Before I can move, he lifts his weapon once more. With the gestures of a chef d’orchestre in the opening bars of his favourite orchestra, he strikes the glass panes of the door this way and that with the cold steel. The glass shatters in a thousand fragments on the square stone step. There is something so cruel and calculating in the expression of his hard face. With a smile of satisfaction the officer fires once, twice, thrice into the recesses of the room. One would think a mouse could not escape.
He throws something which must be a hand grenade into the midst of the mysterious still gloom. In an instant smoke and flames seem to rise from the very ground before my horrified eyes. Then he calmly shoots once—twice again into the seething darkness to make sure that he has missed nothing. He turns away to look for the next victim.

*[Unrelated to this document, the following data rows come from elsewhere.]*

(* ===== verification/CsmReports.v ===== *)
(** What the conformance block of the collaboration patterns
    ([driver_report] of [src/csm/driver.rs] on the transcripts the pattern
    tools record) can and cannot say. *)

From stdpp Require Import base strings list gmap pretty.
From S2P Require Import Prelude BTree CsmRole CsmGlobal CsmLocal CsmWellformed CsmProject CsmMerge.
From S2P Require Import CsmMachine CsmRegistry CsmConformance CsmSemantics CsmCompile CsmSoundness.
From S2P Require Import CsmPushdown CsmDriver.

(** The network [driver_report] checks against. *)
Definition report_net (pattern : ProtocolId) : Network :=
  match build_in (protocol_name pattern) (global_of pattern params_default) protocol_env with
  | Ok net => net | _ => mkNetwork "" [] [] end.

Lemma report_net_built pattern :
  build_in (protocol_name pattern) (global_of pattern params_default) protocol_env = Ok (report_net pattern).
Proof. destruct pattern; vm_compute; reflexivity. Qed.

(** The environment does not matter for the call-free patterns. *)
Lemma report_net_build pattern : pattern ≠ RecursiveCf →
  build (protocol_name pattern) (global_of pattern params_default) = Ok (report_net pattern).
Proof. intros Hne. destruct pattern; first [exfalso; by apply Hne|vm_compute; reflexivity]. Qed.

Lemma report_net_regular pattern : pattern ≠ RecursiveCf → regular (global_of pattern params_default).
Proof. intros Hne. by apply (registry_regular pattern params_default Hne). Qed.

(** ** Deliberation *)

(** The Tool-Caller's local type: it is told to [finish] or to [act]. *)
Definition tool_caller : LocalType :=
  LRec "t" (LBranch "O"
    [mkLocalBranch (label_text "act_req") (LSend "O" (label_text "result") (LVar "t"));
     mkLocalBranch (label_text "finish") (LSend "O" (label_text "final") LEnd)]).

Lemma tool_caller_projection : project deliberation "T" = Ok tool_caller.
Proof. vm_compute. reflexivity. Qed.

(** Its configurations before [finish]. *)
Definition tool_caller_body : LocalType :=
  LBranch "O"
    [mkLocalBranch (label_text "act_req") (LSend "O" (label_text "result") (LVar "t"));
     mkLocalBranch (label_text "finish") (LSend "O" (label_text "final") LEnd)].

Inductive acting : lconf → Prop :=
| acting_start : acting ([], tool_caller)
| acting_body : acting ([("t", tool_caller_body)], tool_caller_body)
| acting_result : acting ([("t", tool_caller_body)], LSend "O" (label_text "result") (LVar "t"))
| acting_again : acting ([("t", tool_caller_body)], LVar "t").

#[local] Hint Constructors acting : core.

(** Complete runs of the Tool-Caller receive [finish]. *)
Lemma tool_caller_finishes w : laccepts tool_caller w → ARecv "O" (label_text "finish") ∈ w.
Proof.
  assert (H : ∀ c d, lrun c w d → acting c → d.2 = LEnd → ARecv "O" (label_text "finish") ∈ w).
  { intros c d Hr. induction Hr as [c|c c' w d Hu Hr IH|c a c' w d Hst Hr IH]; intros Hc Hd.
    - destruct Hc; done.
    - apply IH; [|done].
      destruct Hc; inversion Hu as [|? ? ? ? Hub]; subst; simplify_eq/=; constructor.
    - destruct Hc; apply lstep_arms in Hst as (act & bs & b & Ha & Hb & -> & ->); simplify_eq/=.
      + rewrite !elem_of_cons, elem_of_nil in Hb. destruct Hb as [->|[->|[]]]; [|by left].
        right. auto.
      + apply list_elem_of_singleton in Hb as ->. right. auto. }
  intros [Δ' Hr]. by eapply H.
Qed.

Lemma lift_deliberation_no_finish lower turns e :
  e ∈ lift_deliberation lower turns → name (ev_label e) ≠ "finish".
Proof.
  induction turns as [|t ts IH]; simpl; [by intros ?%elem_of_nil|].
  repeat case_match; rewrite ?elem_of_cons, ?elem_of_nil; naive_solver.
Qed.

Lemma restrict_elem r tr a : a ∈ restrict r tr → ∃ e, e ∈ tr ∧ a ∈ actions_of r e.
Proof.
  unfold restrict. rewrite list_elem_of_In, in_flat_map.
  intros (e & ? & ?). exists e. by rewrite !list_elem_of_In.
Qed.

Lemma actions_of_recv r e from l : ARecv from l ∈ actions_of r e → l = ev_label e.
Proof. unfold actions_of. repeat case_decide; set_solver. Qed.

Lemma deliberation_rejected lower fuel turns :
  check_conformance (S fuel) (report_net Deliberation) (lift_transcript lower Deliberation turns) ≠ Ok tt.
Proof.
  intros H. apply (regular_conformance_iff "deliberation" deliberation) in H as [_ H];
    [|by apply (report_net_regular Deliberation)|by apply (report_net_build Deliberation)].
  assert (Hf : ARecv "O" (label_text "finish") ∈ restrict "T" (lift_deliberation lower turns)).
  { apply tool_caller_finishes, H; [|exact tool_caller_projection].
    apply bs_contains_spec. vm_compute. reflexivity. }
  apply restrict_elem in Hf as (e & He & Ha). apply actions_of_recv in Ha.
  apply lift_deliberation_no_finish in He. by rewrite <- Ha in He.
Qed.

(** ** Mixture *)
Definition summarizer : LocalType :=
  LRecv "O" (label_text "reduce_req") (LSend "O" (label_text "summary") LEnd).

Lemma summarizer_projection : project (global_of Mixture params_default) "Sum" = Ok summarizer.
Proof. vm_compute. reflexivity. Qed.

Lemma summarizer_works w : laccepts summarizer w → w ≠ [].
Proof.
  intros [Δ Hr] ->. inversion Hr as [|? ? ? ? Hu|]; subst. inversion Hu.
Qed.

Lemma lift_mixture_no_summary lower turns : ∀ idx,
  Forall (fun t => str_contains (lower (t_role t)) "summ" = false) turns →
  restrict "Sum" (lift_mixture lower idx turns) = [].
Proof.
  intros idx Hall. revert idx. induction Hall as [|t ts Ht Hts IH]; intros idx; [done|].
  simpl. rewrite Ht. unfold restrict. simpl. unfold restrict in IH. by rewrite IH.
Qed.

Lemma mixture_rejected lower fuel turns :
  Forall (fun t => str_contains (lower (t_role t)) "summ" = false) turns →
  check_conformance (S fuel) (report_net Mixture) (lift_transcript lower Mixture turns) ≠ Ok tt.
Proof.
  intros Hall H. apply (regular_conformance_iff "mixture" (global_of Mixture params_default)) in H as [_ H];
    [|by apply (report_net_regular Mixture)|by apply (report_net_build Mixture)].
  apply (summarizer_works (restrict "Sum" (lift_mixture lower 0 turns))).
  - apply H; [|exact summarizer_projection]. apply bs_contains_spec. vm_compute. reflexivity.
  - by apply lift_mixture_no_summary.
Qed.

(** ** The report always exists *)
Lemma report_net_rcf : report_net RecursiveCf = rcf_net.
Proof. vm_compute. reflexivity. Qed.

Lemma report_verdict lower fuel pattern turns :
  returns (check_conformance (S (S fuel)) (report_net pattern) (lift_transcript lower pattern turns)).
Proof.
  destruct (decide (pattern = RecursiveCf)) as [->|Hne].
  - rewrite report_net_rcf.
    destruct (le_lt_dec (length turns) (S MAX_STACK_DEPTH)) as [Hle|Hlt].
    + left. exists tt. by apply rcf_verdict.
    + right. eexists. by apply rcf_verdict.
  - pose proof (report_net_build pattern Hne) as Hb. pose proof (report_net_regular pattern Hne) as Hreg.
    pose proof (regular_machines_ok _ _ _ Hb) as Hok.
    pose proof (flat_in_fuel (S fuel) _ (lift_transcript lower pattern turns) Hok
      (regular_flat _ _ _ Hreg Hb)) as Hf.
    destruct (checker_no_panic (S (S fuel)) _ (lift_transcript lower pattern turns) Hok) as [Hp _].
    destruct (check_conformance _ _ _) as [[]|e| |]; [by left; eexists|by right; eexists|done|done].
Qed.

Lemma driver_report_on lower fuel pattern transcript :
  driver_report lower fuel pattern transcript true =
  match check_conformance fuel (report_net pattern)
          (lift_transcript lower pattern (transcript_to_turns lower transcript)) with
  | Ok _ => Some (mkReport "hardcoded" true (Some (protocol_name pattern)) (Some true) None)
  | Err e => Some (mkReport "hardcoded" true (Some (protocol_name pattern)) (Some false)
                            (Some (conformance_message e)))
  | Panic | OutOfFuel => None
  end.
Proof. unfold driver_report. by rewrite report_net_built. Qed.

(** * Properties *)

(** The report of a pattern run always exists, for every pattern, every
    transcript and either setting of the interpreter switch; with the switch
    on, [conformant] is the verdict of the checker on the lifted transcript. *)
Theorem driver_report_total (lower : string → string) (fuel : nat) (pattern : ProtocolId)
    (transcript : list TranscriptEntry) :
  driver_report lower (S (S fuel)) pattern transcript false =
    Some (mkReport "hardcoded" false None None None) ∧
  ∃ ok err, driver_report lower (S (S fuel)) pattern transcript true =
      Some (mkReport "hardcoded" true (Some (protocol_name pattern)) (Some ok) err) ∧
    (ok = true ↔ check_conformance (S (S fuel)) (report_net pattern)
       (lift_transcript lower pattern (transcript_to_turns lower transcript)) = Ok tt).
Proof.
  split; [done|]. rewrite driver_report_on.
  destruct (report_verdict lower fuel pattern (transcript_to_turns lower transcript)) as [[[] ->]|[e ->]];
    (eexists _, _; split; [done|]; by split).
Qed.

(** No deliberation run is ever reported conformant: whatever the
    transcript, converged or not, the lifted run leaves the Tool-Caller
    waiting, because the protocol ends with a [finish]/[final] exchange that
    the lifting never produces. *)
Theorem deliberation_never_conformant (lower : string → string) (fuel : nat)
    (transcript : list TranscriptEntry) :
  ∃ err, driver_report lower (S (S fuel)) Deliberation transcript true =
    Some (mkReport "hardcoded" true (Some "deliberation") (Some false) (Some err)).
Proof.
  rewrite driver_report_on.
  pose proof (deliberation_rejected lower (S fuel) (transcript_to_turns lower transcript)) as Hr.
  destruct (report_verdict lower fuel Deliberation (transcript_to_turns lower transcript)) as [[[] E]|[e E]];
    [destruct (Hr E)|]. rewrite E. eexists. reflexivity.
Qed.

(** A mixture transcript whose entries name no summarizer is always
    reported non-conformant.  The mixture tool records only its specialists,
    without a role, so its report says non-conformant for every run. *)
Theorem mixture_without_summarizer (lower : string → string) (fuel : nat)
    (transcript : list TranscriptEntry)
    (Hroles : Forall (fun e => str_contains (lower (default "" (entry_role e))) "summ" = false) transcript) :
  ∃ err, driver_report lower (S (S fuel)) Mixture transcript true =
    Some (mkReport "hardcoded" true (Some "mixture") (Some false) (Some err)).
Proof.
  rewrite driver_report_on.
  assert (Hr : check_conformance (S (S fuel)) (report_net Mixture)
    (lift_transcript lower Mixture (transcript_to_turns lower transcript)) ≠ Ok tt).
  { apply mixture_rejected. unfold transcript_to_turns. apply Forall_map.
    eapply Forall_impl; [exact Hroles|]. done. }
  destruct (report_verdict lower fuel Mixture (transcript_to_turns lower transcript)) as [[[] E]|[e E]];
    [destruct (Hr E)|]. rewrite E. eexists. reflexivity.
Qed.

(** What the mixture tool records for three specialists. *)
Lemma mixture_without_summarizer_witness :
  ∃ err, driver_report (fun s => s) 2 Mixture (replicate 3 (mkEntry None None (Some "answer"))) true =
    Some (mkReport "hardcoded" true (Some "mixture") (Some false) (Some err)).
Proof.
  apply (mixture_without_summarizer (fun s => s) 0 (replicate 3 (mkEntry None None (Some "answer")))).
  repeat constructor.
Defined.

I can’t help the tears running down my cheeks, but I say again:
“Indeed, indeed we have never fired. If you search the village through you will find we have nothing to fire with.”
“I heard them,” he says sternly.
In the distance a woman is scuttling along, trying to reach a neighbour’s house in safety. She is so terror-stricken, her progress is like the gait of a sick fowl. A living example is to hand. I point towards her. “Look at that,” I say. “The poor women are so frightened they cry all day long. Besides the women there are only old men and boys. Their one wish is to get the harvest in in peace. Is that a crime?”
A conference takes place between the soldiers I gather that our fate is in the balance. We must be born under a lucky star. We are saved again. The officer remounts his horse. He and his troop ride off briskly in the direction of Grand-Mesnil.
They are scarcely round the corner before the entire population of the village has rushed out carrying every bucket and jug they can lay their hands on. The old lady, not dead as I expected, but considerably stupefied by smoke, is saved from the burning house and set under the hedge to recover. The rest of us form a line and pass bucket after bucket of water from the pump, in the best workmanlike, fireman style.
The flames have got a good hold and the smoke is stifling, but we all work with a will and soon subdue them.
A young Belgian, just arrived on a motor-bicycle, says “salle cochons” under his breath, but does not help in the work of rescue. Later he confides to me that he is a Belgian spy carrying dispatches. Two days ago he was at Louvain talking with an officer of the “men in skirts.” My heart leaps to think they are so near.